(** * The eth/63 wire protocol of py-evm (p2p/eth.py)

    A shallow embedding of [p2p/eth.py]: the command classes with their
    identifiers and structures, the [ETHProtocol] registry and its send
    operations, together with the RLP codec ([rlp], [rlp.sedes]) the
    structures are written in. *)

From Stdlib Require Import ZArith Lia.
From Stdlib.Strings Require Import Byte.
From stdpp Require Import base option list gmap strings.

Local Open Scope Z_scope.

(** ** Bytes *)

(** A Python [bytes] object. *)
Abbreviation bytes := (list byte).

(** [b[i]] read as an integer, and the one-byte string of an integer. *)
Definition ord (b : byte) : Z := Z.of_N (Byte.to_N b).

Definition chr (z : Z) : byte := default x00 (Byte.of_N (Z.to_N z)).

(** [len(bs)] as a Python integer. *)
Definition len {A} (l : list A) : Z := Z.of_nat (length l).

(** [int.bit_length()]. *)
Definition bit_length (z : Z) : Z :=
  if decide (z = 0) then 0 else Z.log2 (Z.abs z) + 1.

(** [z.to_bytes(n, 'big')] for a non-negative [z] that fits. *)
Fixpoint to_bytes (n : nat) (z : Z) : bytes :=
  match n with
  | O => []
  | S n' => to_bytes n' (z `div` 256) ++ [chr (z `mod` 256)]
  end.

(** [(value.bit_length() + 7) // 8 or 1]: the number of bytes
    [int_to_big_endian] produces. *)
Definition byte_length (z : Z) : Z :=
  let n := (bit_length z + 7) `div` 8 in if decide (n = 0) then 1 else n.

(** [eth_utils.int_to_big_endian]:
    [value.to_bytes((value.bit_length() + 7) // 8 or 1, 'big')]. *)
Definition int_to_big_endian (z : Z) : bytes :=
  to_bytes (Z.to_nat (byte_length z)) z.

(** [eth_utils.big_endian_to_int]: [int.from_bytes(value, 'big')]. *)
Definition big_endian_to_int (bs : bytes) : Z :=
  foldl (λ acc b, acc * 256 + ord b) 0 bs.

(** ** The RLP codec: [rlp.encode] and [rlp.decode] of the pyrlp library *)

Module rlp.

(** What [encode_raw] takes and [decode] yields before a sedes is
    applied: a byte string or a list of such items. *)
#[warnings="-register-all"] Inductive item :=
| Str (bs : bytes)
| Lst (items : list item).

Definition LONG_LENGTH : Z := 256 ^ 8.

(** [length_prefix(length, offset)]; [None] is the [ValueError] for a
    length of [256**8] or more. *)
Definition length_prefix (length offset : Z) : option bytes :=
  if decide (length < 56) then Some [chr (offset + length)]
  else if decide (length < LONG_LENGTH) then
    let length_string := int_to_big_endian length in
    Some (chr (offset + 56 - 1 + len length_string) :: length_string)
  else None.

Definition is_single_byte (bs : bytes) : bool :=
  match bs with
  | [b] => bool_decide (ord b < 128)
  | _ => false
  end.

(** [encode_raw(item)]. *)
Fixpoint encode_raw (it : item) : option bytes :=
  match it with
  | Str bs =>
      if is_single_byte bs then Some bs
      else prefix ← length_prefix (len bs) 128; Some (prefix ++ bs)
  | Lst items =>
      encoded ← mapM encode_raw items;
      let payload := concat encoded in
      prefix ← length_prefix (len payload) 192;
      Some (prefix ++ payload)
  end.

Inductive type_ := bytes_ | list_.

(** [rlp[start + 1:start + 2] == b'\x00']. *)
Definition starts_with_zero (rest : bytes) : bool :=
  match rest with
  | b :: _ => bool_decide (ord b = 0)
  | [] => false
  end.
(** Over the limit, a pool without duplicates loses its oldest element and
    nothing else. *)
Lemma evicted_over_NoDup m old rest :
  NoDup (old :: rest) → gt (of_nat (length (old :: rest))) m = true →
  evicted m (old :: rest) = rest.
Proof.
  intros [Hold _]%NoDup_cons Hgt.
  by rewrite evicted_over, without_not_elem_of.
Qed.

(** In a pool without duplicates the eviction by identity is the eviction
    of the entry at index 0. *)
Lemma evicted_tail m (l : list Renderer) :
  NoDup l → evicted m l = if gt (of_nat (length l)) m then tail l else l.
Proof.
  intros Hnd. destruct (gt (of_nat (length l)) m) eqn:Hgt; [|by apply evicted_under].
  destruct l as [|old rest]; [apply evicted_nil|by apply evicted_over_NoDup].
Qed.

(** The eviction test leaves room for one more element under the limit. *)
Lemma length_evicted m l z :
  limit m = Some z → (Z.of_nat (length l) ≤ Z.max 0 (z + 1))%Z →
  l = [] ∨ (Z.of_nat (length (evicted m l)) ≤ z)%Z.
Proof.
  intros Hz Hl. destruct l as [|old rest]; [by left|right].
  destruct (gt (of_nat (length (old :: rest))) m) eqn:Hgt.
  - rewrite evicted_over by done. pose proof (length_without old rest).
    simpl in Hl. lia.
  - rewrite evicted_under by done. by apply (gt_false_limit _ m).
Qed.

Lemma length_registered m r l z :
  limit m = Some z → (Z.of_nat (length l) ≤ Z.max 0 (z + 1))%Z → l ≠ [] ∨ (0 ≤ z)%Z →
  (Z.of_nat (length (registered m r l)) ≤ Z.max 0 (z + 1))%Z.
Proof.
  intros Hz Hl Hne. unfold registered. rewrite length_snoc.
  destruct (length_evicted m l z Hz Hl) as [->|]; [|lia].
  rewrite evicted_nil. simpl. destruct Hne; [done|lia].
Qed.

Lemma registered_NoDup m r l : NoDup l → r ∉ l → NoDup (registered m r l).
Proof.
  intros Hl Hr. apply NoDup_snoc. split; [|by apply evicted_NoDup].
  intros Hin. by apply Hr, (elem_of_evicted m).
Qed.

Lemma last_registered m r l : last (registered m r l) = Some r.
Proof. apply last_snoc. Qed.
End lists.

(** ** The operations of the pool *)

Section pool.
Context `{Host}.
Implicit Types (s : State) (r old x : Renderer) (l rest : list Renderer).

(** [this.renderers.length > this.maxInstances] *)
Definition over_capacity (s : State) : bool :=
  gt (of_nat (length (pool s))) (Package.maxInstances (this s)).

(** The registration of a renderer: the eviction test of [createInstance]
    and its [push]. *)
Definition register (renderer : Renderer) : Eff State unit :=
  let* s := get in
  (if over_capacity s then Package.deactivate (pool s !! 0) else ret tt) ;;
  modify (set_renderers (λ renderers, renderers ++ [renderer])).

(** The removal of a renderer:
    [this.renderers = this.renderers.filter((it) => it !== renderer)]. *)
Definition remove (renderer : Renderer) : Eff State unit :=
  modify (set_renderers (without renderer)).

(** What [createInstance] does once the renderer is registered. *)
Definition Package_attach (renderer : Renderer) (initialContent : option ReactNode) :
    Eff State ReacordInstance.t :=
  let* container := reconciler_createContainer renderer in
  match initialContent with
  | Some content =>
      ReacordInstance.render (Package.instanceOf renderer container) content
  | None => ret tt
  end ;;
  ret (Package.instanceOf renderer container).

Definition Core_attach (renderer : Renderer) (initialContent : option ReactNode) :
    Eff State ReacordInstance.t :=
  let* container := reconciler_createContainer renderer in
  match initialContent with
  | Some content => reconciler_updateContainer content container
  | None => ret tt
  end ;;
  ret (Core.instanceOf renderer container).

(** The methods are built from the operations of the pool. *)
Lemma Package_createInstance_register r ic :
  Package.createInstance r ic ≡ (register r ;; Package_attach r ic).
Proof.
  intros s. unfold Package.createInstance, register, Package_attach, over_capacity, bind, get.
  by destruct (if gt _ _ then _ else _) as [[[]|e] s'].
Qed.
──────────
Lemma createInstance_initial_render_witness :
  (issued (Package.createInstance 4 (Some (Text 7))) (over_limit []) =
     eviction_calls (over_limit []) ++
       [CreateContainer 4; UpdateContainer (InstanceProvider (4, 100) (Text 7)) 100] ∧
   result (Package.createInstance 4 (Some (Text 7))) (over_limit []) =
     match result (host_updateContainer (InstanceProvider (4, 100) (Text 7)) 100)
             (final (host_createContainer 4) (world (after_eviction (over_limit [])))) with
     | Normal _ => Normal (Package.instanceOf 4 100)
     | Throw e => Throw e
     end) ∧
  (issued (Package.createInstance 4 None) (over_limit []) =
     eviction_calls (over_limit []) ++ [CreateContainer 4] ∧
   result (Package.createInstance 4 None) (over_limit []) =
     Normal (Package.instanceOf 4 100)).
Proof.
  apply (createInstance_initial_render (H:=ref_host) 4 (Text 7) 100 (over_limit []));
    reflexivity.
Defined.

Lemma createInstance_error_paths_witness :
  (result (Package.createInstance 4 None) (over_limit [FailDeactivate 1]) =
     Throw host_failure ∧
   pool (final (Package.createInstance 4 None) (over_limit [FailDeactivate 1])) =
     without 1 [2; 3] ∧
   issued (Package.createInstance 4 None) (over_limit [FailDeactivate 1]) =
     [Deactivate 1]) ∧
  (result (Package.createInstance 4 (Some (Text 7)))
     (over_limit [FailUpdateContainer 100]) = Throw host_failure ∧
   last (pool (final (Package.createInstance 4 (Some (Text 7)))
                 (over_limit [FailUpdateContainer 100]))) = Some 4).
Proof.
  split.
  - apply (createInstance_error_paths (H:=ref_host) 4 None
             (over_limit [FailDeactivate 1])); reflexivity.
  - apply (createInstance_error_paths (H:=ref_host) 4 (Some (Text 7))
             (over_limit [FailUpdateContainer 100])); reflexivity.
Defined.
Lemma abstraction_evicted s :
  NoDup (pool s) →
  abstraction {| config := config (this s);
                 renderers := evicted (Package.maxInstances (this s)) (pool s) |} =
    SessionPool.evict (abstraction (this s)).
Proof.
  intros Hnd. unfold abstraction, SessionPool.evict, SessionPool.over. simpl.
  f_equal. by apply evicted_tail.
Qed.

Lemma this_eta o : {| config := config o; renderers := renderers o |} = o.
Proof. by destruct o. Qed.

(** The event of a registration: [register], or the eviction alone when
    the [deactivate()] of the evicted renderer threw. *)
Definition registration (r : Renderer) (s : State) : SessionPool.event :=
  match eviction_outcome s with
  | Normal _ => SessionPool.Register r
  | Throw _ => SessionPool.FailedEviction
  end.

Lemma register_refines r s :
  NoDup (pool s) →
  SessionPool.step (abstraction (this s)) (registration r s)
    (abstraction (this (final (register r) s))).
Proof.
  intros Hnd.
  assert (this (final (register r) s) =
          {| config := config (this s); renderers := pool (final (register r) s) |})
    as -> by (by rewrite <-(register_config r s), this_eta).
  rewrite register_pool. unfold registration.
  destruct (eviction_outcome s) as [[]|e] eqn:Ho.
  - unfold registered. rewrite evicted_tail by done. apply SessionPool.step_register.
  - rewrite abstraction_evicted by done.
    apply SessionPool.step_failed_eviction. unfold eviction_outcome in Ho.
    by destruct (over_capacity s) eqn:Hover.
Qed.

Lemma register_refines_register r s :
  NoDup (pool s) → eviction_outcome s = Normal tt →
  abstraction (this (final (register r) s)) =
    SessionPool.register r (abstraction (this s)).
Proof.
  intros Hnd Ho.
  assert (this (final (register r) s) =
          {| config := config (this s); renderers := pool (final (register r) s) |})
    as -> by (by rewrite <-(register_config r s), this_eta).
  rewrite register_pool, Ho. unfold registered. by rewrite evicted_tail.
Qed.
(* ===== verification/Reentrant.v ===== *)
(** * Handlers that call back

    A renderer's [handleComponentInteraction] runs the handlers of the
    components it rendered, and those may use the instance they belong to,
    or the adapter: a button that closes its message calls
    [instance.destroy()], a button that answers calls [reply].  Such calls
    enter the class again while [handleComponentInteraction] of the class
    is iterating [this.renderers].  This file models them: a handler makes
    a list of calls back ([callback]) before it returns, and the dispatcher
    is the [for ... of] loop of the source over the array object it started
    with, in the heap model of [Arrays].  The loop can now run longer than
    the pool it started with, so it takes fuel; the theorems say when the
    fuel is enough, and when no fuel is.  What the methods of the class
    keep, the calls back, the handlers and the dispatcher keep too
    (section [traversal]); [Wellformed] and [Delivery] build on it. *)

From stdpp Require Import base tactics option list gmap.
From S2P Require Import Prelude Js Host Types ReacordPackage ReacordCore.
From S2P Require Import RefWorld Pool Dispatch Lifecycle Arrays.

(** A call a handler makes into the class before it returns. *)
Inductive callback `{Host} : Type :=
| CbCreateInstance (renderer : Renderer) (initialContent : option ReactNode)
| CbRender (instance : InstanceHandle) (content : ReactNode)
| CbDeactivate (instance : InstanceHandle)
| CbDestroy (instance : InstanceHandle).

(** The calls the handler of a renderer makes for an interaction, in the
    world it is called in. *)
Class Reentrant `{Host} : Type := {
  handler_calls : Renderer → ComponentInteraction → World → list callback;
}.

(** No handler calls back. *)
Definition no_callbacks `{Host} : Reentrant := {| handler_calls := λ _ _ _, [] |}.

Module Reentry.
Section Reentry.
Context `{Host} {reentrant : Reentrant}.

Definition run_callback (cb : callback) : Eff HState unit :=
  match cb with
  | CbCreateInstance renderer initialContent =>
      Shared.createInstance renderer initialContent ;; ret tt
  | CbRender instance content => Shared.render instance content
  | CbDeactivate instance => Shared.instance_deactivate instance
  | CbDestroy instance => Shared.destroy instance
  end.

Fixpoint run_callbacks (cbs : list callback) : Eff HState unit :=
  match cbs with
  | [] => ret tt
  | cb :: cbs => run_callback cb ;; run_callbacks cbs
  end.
──────────
Brief
In the entries above, find the line holding "(** In a pool" and the line holding "(** The removal", then retype exactly those two lines and every line between them, and nothing else.

Answer area
(** In a pool without duplicates the eviction by identity is the eviction
    of the entry at index 0. *)
Lemma evicted_tail m (l : list Renderer) :
  NoDup l → evicted m l = if gt (of_nat (length l)) m then tail l else l.
Proof.
  intros Hnd. destruct (gt (of_nat (length l)) m) eqn:Hgt; [|by apply evicted_under].
  destruct l as [|old rest]; [apply evicted_nil|by apply evicted_over_NoDup].
Qed.

(** The eviction test leaves room for one more element under the limit. *)
Lemma length_evicted m l z :
  limit m = Some z → (Z.of_nat (length l) ≤ Z.max 0 (z + 1))%Z →
  l = [] ∨ (Z.of_nat (length (evicted m l)) ≤ z)%Z.
Proof.
  intros Hz Hl. destruct l as [|old rest]; [by left|right].
  destruct (gt (of_nat (length (old :: rest))) m) eqn:Hgt.
  - rewrite evicted_over by done. pose proof (length_without old rest).
    simpl in Hl. lia.
  - rewrite evicted_under by done. by apply (gt_false_limit _ m).
Qed.

Lemma length_registered m r l z :
  limit m = Some z → (Z.of_nat (length l) ≤ Z.max 0 (z + 1))%Z → l ≠ [] ∨ (0 ≤ z)%Z →
  (Z.of_nat (length (registered m r l)) ≤ Z.max 0 (z + 1))%Z.
Proof.
  intros Hz Hl Hne. unfold registered. rewrite length_snoc.
  destruct (length_evicted m l z Hz Hl) as [->|]; [|lia].
  rewrite evicted_nil. simpl. destruct Hne; [done|lia].
Qed.

Lemma registered_NoDup m r l : NoDup l → r ∉ l → NoDup (registered m r l).
Proof.
  intros Hl Hr. apply NoDup_snoc. split; [|by apply evicted_NoDup].
  intros Hin. by apply Hr, (elem_of_evicted m).
Qed.

Lemma last_registered m r l : last (registered m r l) = Some r.
Proof. apply last_snoc. Qed.
End lists.

(** ** The operations of the pool *)

Section pool.
Context `{Host}.
Implicit Types (s : State) (r old x : Renderer) (l rest : list Renderer).

(** [this.renderers.length > this.maxInstances] *)
Definition over_capacity (s : State) : bool :=
  gt (of_nat (length (pool s))) (Package.maxInstances (this s)).

(** The registration of a renderer: the eviction test of [createInstance]
    and its [push]. *)
Definition register (renderer : Renderer) : Eff State unit :=
  let* s := get in
  (if over_capacity s then Package.deactivate (pool s !! 0) else ret tt) ;;
  modify (set_renderers (λ renderers, renderers ++ [renderer])).

(** The removal of a renderer:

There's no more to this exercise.